= TASK TO CARRY OUT =
List every line below containing "layout".

Stored data entries:
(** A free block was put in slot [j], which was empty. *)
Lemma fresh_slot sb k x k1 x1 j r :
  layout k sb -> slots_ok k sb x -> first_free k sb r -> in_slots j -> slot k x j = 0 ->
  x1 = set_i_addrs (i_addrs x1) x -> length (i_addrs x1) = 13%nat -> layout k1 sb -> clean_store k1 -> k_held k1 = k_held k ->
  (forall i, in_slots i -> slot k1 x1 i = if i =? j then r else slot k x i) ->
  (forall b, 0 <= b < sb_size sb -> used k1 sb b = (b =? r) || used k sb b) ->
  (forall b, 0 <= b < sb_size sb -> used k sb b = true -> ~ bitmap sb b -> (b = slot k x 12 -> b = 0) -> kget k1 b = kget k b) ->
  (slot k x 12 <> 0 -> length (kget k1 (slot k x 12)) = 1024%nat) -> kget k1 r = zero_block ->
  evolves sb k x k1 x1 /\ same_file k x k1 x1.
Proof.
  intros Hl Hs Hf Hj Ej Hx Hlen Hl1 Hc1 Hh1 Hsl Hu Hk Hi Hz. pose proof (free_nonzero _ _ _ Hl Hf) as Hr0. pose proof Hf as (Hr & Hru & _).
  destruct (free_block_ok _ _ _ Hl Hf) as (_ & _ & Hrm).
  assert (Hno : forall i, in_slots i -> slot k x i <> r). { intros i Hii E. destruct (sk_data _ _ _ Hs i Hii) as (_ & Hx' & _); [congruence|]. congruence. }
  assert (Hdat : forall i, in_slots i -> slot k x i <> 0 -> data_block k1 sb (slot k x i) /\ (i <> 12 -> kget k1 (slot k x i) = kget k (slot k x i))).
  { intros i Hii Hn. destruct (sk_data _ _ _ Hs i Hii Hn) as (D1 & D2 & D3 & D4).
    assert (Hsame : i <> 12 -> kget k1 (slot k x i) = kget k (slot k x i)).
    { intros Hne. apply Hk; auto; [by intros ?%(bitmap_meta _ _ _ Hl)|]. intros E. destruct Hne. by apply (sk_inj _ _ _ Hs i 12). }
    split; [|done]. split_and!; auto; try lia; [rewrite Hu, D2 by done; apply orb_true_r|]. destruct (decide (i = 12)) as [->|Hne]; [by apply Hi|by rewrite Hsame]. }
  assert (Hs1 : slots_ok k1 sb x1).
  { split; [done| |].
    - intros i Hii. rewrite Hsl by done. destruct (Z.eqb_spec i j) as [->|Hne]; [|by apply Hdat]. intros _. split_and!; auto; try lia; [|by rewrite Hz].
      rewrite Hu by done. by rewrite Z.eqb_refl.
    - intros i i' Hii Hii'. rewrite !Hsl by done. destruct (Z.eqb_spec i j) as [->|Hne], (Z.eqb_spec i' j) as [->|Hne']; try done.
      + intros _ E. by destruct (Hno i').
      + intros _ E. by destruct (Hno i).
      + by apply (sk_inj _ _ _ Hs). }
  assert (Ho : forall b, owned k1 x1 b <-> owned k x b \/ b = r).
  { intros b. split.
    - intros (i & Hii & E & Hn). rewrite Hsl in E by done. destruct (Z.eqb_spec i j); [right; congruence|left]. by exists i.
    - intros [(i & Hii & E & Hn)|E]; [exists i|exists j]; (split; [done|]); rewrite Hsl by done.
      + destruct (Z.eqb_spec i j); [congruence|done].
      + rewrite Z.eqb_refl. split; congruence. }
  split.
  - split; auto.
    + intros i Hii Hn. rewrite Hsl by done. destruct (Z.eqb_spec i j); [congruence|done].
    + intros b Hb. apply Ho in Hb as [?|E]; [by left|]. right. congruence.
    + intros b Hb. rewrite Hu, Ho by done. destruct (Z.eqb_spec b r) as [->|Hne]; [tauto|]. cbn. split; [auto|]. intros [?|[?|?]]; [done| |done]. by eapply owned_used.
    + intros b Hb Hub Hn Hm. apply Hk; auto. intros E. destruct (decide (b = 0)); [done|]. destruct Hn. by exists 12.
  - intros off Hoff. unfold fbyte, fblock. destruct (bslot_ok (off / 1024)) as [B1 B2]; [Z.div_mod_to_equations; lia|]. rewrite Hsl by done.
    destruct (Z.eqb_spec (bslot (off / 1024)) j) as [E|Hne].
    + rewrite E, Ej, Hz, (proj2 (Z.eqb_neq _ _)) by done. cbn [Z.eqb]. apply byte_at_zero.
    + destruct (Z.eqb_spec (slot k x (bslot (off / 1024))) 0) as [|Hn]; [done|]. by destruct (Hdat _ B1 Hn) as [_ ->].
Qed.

= EXPECTED ANSWER =
  layout k sb -> slots_ok k sb x -> first_free k sb r -> in_slots j -> slot k x j = 0 ->
  x1 = set_i_addrs (i_addrs x1) x -> length (i_addrs x1) = 13%nat -> layout k1 sb -> clean_store k1 -> k_held k1 = k_held k ->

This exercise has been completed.